↓↓↓

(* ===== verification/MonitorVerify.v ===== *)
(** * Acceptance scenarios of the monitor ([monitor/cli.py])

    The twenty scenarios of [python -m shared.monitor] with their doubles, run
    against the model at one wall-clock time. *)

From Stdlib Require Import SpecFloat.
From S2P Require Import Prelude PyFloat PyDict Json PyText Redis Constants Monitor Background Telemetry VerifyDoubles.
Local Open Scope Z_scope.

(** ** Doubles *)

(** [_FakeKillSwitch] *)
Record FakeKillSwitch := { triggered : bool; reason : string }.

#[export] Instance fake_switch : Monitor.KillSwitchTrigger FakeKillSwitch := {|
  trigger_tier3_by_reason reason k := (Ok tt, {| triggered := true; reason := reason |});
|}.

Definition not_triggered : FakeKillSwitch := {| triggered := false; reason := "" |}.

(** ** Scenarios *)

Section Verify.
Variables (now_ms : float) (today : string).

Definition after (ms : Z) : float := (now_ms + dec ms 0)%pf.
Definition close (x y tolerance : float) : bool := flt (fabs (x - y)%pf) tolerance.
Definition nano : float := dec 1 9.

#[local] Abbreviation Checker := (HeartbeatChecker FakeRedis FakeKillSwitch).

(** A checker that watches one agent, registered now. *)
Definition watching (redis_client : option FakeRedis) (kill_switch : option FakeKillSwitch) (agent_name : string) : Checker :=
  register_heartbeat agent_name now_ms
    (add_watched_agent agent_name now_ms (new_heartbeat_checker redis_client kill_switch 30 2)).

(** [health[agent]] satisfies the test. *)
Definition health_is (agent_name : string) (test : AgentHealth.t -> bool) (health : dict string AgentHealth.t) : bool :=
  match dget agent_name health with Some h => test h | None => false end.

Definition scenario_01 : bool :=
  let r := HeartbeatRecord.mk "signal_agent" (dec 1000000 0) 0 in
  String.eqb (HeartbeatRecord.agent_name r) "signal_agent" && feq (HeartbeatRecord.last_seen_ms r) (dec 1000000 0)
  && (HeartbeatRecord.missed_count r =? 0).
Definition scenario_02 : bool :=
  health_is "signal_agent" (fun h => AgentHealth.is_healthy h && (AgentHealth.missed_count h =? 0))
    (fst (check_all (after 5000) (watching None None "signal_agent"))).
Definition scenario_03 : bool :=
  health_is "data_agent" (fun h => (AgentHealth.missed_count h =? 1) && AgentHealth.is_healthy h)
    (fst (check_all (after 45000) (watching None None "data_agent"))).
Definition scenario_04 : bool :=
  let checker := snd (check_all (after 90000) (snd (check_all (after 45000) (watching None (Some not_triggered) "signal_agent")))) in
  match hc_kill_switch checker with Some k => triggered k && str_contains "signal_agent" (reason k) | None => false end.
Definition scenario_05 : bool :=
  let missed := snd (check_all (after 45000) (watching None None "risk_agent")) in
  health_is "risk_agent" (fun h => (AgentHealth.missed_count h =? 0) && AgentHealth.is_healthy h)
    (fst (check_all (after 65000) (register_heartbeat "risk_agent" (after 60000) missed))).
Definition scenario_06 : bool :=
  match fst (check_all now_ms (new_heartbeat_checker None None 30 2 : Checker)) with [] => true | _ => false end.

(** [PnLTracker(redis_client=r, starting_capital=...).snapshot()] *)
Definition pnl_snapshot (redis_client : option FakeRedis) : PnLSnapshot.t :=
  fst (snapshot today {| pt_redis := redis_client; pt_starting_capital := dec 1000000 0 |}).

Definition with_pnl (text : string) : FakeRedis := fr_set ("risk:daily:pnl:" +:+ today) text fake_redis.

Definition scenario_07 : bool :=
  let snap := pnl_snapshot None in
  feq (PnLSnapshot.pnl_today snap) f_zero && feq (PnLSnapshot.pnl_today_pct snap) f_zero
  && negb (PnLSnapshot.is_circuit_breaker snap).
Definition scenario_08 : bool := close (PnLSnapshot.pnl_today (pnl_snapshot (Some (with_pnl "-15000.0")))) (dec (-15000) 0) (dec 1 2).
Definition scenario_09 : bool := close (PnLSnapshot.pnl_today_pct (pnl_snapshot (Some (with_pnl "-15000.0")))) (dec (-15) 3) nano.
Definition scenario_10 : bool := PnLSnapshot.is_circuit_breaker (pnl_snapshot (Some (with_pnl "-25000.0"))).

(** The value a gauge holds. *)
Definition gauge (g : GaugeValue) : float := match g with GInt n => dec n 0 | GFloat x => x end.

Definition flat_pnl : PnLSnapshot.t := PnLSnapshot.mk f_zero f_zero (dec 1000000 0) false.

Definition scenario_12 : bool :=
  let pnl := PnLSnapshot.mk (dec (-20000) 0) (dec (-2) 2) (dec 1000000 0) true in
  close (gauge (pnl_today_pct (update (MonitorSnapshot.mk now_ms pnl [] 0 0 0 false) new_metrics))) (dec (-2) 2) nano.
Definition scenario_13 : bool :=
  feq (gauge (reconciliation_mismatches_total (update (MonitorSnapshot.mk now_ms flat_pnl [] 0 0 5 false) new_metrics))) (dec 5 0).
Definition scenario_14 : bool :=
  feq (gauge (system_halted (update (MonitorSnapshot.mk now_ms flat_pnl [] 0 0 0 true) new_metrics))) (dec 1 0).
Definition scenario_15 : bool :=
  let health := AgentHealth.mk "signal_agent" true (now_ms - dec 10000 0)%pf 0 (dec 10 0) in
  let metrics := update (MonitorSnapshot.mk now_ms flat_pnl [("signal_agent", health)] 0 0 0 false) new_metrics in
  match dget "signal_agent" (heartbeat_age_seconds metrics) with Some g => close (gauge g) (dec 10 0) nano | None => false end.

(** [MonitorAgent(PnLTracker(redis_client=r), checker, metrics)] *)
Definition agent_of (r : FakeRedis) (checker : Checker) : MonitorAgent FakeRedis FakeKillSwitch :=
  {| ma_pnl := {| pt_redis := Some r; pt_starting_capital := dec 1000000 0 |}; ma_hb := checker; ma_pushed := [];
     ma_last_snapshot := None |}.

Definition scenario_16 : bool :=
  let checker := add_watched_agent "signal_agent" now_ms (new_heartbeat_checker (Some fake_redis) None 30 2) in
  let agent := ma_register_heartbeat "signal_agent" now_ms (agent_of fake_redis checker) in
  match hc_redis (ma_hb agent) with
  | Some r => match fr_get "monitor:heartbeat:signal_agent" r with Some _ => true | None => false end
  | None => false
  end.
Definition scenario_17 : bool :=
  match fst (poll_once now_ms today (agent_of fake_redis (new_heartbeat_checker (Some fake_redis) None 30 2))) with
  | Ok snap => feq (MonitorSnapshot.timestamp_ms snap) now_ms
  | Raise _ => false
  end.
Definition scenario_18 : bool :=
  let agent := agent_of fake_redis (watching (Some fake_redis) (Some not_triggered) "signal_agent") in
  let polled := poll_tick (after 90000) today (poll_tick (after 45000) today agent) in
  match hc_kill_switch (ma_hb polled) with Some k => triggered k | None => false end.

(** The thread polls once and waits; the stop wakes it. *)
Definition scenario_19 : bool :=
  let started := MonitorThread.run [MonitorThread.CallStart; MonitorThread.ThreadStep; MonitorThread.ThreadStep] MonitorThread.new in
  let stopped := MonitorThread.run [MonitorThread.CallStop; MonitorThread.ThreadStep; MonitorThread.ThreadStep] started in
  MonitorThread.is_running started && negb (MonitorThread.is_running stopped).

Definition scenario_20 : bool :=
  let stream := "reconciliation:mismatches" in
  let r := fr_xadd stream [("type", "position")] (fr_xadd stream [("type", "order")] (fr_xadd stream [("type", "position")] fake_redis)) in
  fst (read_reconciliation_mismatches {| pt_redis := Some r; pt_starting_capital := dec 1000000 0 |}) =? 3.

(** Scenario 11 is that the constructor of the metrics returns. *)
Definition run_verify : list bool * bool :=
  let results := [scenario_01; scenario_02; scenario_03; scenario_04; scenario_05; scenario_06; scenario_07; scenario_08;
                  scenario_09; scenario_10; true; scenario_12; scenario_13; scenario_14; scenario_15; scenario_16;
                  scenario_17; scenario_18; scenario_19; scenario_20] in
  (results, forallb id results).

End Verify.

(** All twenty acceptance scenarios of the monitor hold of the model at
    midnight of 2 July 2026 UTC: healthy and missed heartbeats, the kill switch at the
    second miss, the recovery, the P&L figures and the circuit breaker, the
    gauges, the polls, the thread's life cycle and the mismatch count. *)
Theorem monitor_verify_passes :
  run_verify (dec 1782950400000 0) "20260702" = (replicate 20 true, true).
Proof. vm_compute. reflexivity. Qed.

↑↑↑
↓↓↓

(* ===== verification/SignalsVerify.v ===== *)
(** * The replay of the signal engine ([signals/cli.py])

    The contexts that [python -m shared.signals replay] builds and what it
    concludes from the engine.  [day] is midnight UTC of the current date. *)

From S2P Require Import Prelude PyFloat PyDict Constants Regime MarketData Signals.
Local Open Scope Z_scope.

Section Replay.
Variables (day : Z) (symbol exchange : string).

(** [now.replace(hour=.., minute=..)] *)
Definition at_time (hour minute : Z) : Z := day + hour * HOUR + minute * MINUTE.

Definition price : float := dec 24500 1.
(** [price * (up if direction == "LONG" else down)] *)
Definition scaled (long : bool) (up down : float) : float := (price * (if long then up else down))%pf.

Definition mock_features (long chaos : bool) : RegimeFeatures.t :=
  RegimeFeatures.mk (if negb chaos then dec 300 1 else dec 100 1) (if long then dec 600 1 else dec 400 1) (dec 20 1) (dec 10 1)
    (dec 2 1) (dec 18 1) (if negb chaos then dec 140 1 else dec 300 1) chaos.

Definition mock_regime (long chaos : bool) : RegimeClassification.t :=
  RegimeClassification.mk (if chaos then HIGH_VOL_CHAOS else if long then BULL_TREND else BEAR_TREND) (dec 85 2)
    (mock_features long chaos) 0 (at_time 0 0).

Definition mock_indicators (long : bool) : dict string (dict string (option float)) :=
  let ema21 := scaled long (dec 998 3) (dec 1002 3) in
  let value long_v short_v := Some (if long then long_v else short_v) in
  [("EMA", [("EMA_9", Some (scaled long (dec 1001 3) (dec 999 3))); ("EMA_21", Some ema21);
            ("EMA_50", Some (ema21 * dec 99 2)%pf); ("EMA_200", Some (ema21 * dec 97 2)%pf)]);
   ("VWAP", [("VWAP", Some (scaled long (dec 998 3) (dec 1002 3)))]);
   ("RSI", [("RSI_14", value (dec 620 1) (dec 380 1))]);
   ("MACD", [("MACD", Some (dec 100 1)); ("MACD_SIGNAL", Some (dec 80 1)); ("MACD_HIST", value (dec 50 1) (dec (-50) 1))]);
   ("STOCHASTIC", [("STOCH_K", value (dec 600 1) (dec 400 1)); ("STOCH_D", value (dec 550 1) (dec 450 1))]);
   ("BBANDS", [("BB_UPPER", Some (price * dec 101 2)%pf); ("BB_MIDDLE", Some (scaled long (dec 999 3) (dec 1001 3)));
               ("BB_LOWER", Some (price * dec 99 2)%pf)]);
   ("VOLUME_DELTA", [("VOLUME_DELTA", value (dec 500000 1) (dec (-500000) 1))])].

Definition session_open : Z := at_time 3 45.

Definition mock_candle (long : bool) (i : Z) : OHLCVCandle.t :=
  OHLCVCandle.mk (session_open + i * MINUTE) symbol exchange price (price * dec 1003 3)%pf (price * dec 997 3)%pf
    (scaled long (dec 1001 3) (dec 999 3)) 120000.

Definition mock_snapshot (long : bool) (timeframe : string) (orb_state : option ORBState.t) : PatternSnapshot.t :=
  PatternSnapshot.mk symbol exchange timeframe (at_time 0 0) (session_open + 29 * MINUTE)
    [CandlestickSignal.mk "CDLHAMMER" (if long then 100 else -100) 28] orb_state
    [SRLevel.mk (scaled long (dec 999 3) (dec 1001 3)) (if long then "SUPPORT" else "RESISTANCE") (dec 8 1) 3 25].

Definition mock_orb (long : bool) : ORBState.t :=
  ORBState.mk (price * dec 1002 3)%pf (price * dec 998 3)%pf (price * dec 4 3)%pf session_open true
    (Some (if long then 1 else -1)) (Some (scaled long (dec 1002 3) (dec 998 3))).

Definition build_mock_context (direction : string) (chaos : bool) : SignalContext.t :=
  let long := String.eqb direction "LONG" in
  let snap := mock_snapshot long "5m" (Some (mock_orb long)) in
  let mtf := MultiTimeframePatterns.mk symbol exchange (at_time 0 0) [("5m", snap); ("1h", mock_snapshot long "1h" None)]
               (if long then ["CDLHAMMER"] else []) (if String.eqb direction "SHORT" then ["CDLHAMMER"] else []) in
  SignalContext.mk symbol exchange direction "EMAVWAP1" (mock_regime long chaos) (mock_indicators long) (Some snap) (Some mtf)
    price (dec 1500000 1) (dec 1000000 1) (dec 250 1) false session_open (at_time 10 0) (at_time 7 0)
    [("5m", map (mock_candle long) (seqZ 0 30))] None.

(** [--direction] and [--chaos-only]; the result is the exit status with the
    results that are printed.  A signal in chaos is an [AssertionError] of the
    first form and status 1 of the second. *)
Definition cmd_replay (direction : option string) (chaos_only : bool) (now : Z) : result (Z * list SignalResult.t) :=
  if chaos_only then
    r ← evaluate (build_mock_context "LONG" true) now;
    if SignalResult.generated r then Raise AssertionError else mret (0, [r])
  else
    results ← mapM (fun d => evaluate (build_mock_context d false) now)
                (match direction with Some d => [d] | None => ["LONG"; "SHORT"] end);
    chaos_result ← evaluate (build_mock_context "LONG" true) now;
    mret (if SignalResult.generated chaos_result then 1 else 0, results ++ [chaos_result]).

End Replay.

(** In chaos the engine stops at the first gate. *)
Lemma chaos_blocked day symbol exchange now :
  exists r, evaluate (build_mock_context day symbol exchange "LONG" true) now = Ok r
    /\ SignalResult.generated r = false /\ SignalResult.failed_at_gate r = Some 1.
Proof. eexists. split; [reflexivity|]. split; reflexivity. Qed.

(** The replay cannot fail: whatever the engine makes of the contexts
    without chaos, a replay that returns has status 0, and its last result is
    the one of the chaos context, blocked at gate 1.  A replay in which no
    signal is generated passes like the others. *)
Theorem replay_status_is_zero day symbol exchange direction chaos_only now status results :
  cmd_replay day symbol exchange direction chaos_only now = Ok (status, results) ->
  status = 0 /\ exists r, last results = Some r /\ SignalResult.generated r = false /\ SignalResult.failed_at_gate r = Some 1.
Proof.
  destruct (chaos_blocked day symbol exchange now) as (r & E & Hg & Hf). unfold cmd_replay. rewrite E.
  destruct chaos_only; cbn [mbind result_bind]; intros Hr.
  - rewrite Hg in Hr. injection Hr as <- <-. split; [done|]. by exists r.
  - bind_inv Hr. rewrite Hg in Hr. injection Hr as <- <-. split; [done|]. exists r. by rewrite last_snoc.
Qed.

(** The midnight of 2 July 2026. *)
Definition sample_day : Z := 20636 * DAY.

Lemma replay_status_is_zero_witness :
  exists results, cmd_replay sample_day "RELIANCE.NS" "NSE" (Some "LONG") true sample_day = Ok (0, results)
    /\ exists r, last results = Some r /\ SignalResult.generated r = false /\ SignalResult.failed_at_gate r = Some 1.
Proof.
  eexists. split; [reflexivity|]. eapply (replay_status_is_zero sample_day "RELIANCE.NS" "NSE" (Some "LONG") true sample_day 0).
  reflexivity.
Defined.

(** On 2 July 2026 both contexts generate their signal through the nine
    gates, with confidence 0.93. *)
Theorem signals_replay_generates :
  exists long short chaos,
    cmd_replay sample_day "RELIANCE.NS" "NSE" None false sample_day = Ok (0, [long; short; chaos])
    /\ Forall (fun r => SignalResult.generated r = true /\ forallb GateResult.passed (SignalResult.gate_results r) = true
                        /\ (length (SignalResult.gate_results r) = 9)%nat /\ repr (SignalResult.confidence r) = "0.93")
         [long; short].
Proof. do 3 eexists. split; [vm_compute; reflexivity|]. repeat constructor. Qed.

↑↑↑

## WHAT TO DO
In the entries above, the lines between the one holding "without chaos, a" and the one holding "- rewrite Hg", inclusive, are to be printed exactly as written, and those alone.

## SOLUTION TO THE PROBLEM
    without chaos, a replay that returns has status 0, and its last result is
    the one of the chaos context, blocked at gate 1.  A replay in which no
    signal is generated passes like the others. *)
Theorem replay_status_is_zero day symbol exchange direction chaos_only now status results :
  cmd_replay day symbol exchange direction chaos_only now = Ok (status, results) ->
  status = 0 /\ exists r, last results = Some r /\ SignalResult.generated r = false /\ SignalResult.failed_at_gate r = Some 1.
Proof.
  destruct (chaos_blocked day symbol exchange now) as (r & E & Hg & Hf). unfold cmd_replay. rewrite E.
  destruct chaos_only; cbn [mbind result_bind]; intros Hr.
  - rewrite Hg in Hr. injection Hr as <- <-. split; [done|]. by exists r.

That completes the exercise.